The Honda Accord and Civic took awards for the Best Cars for the Money in 2024

A 2024 Honda Accord takes a corner at speed.
2024 Honda Accord Sport-L | Honda

U.S. News awarded the Honda Accord and Civic their picks for the “Best Cars for the Money” in 2024. For starters, the Civic took the award for the best new compact car for the money. It’s hardly a surprise; the evaluators gave the Civic the same award the year prior. 

In addition to the Civic’s compact car category victory, the Honda Accord took the top spot in the midsize sedan segment. However, it isn’t a “new champion and still undefeated” situation. No, the Kia K5, the 2021-and-on replacement for the Optima, took the honors for the 2023 model year.

The evaluators took “five-year total ownership costs” into account as they chose the winners for each category. What’s more, U.S. News says it takes “real-time transaction prices” from TrueCar into account. That’s an important distinction, as the Honda duo has higher MSRPs than their closest rivals.

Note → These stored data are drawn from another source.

Definition bigint_mul_mod (result a b c : ptr) : M Z :=
  if is_null result || is_null a || is_null b || is_null c then mret (-1) else
  xc ← load c;
  if sign xc =? 0 then mret (-1) else
  xa ← load a;
  xb ← load b;
  if (sign xa =? 0) || (sign xb =? 0) then
    if bool_decide (a = result) then mret 0 else bigint_destroy_items result ;; mret 0
  else
  or_fail (bigint_mul result a b) (mret (-1)) (
  or_fail (bigint_mod result result c) (mret (-1)) (
  mret 0)).

Definition bigint_pow_mod (result a b c : ptr) : M Z :=
  if is_null result || is_null a || is_null b || is_null c then mret (-1) else
  let orig_result := result in
  let orig_result_is_a := bool_decide (result = a) in
  pow_prologue result a b (fun result temps =>
    base ← bigint_clone a;
    if is_null base then fail_with (temps ++ [base]) else
    or_fail (bigint_mod base base c) (fail_with (temps ++ [base])) (
    exp ← bigint_clone b;
    if is_null exp then fail_with (temps ++ [base; exp]) else
    or_fail (bigint_set_uint64 result 1) (fail_with (temps ++ [base; exp])) (
    xe ← load exp;
    or_fail (pow_loop (fun r x y => bigint_mul_mod r x y c) (bits_fuel xe) result base exp temps) (mret (-1)) (
    destroy_all [base; exp] ;;
    bigint_remove_leading_zeros result ;;
    close_result orig_result_is_a orig_result result)))).

(** ** Greatest common divisor *)

Fixpoint gcd_loop (fuel : nat) (tmp tmp_a tmp_b : ptr) (temps : list ptr) : M Z :=
  xa ← load tmp_a;
  if sign xa =? 0 then mret 0 else
  match fuel with
  | O => out_of_fuel
  | S fuel =>
    or_fail (bigint_mod tmp tmp_b tmp_a) (fail_with (temps ++ [tmp_a; tmp_b; tmp])) (
    or_fail (bigint_set_bigint tmp_b tmp_a) (fail_with (temps ++ [tmp_a; tmp_b; tmp])) (
    or_fail (bigint_set_bigint tmp_a tmp) (fail_with (temps ++ [tmp_a; tmp_b; tmp])) (
    gcd_loop fuel tmp tmp_a tmp_b temps)))
  end.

Make and modelStarting price
Honda Accord$28,990
Toyota Camry$27,515
Kia K5$26,745
Honda Civic$25,405
Toyota Corolla$23,145
Hyundai Elantra$22,775

For instance, the 2024 Honda Accord starts at $28,990 for the entry-level LX trim, around $1,475 more than a comparable Toyota Camry and $2,245 more than a Kia K5. The news is the same for the Civic in the compact car segment.

However, U.S. News isn’t the only evaluator to give the Honda Accord and Civic top marks; iSeeCars named the Honda duo in its top 5 “Best New Cars for the Money” rankings. Specifically, the Civic and Accord took the No. 5 and No. 4 spots, respectively. Unlike the U.S. News rankings, iSeeCars gave the Toyota Corolla the No. 2 spot in its top five.

What’s more, the Civic omitted a hybrid from its lineup, despite the competition’s insistence on hybrid fuel economy. Still, the Honda sedans took the top spots for U.S. News.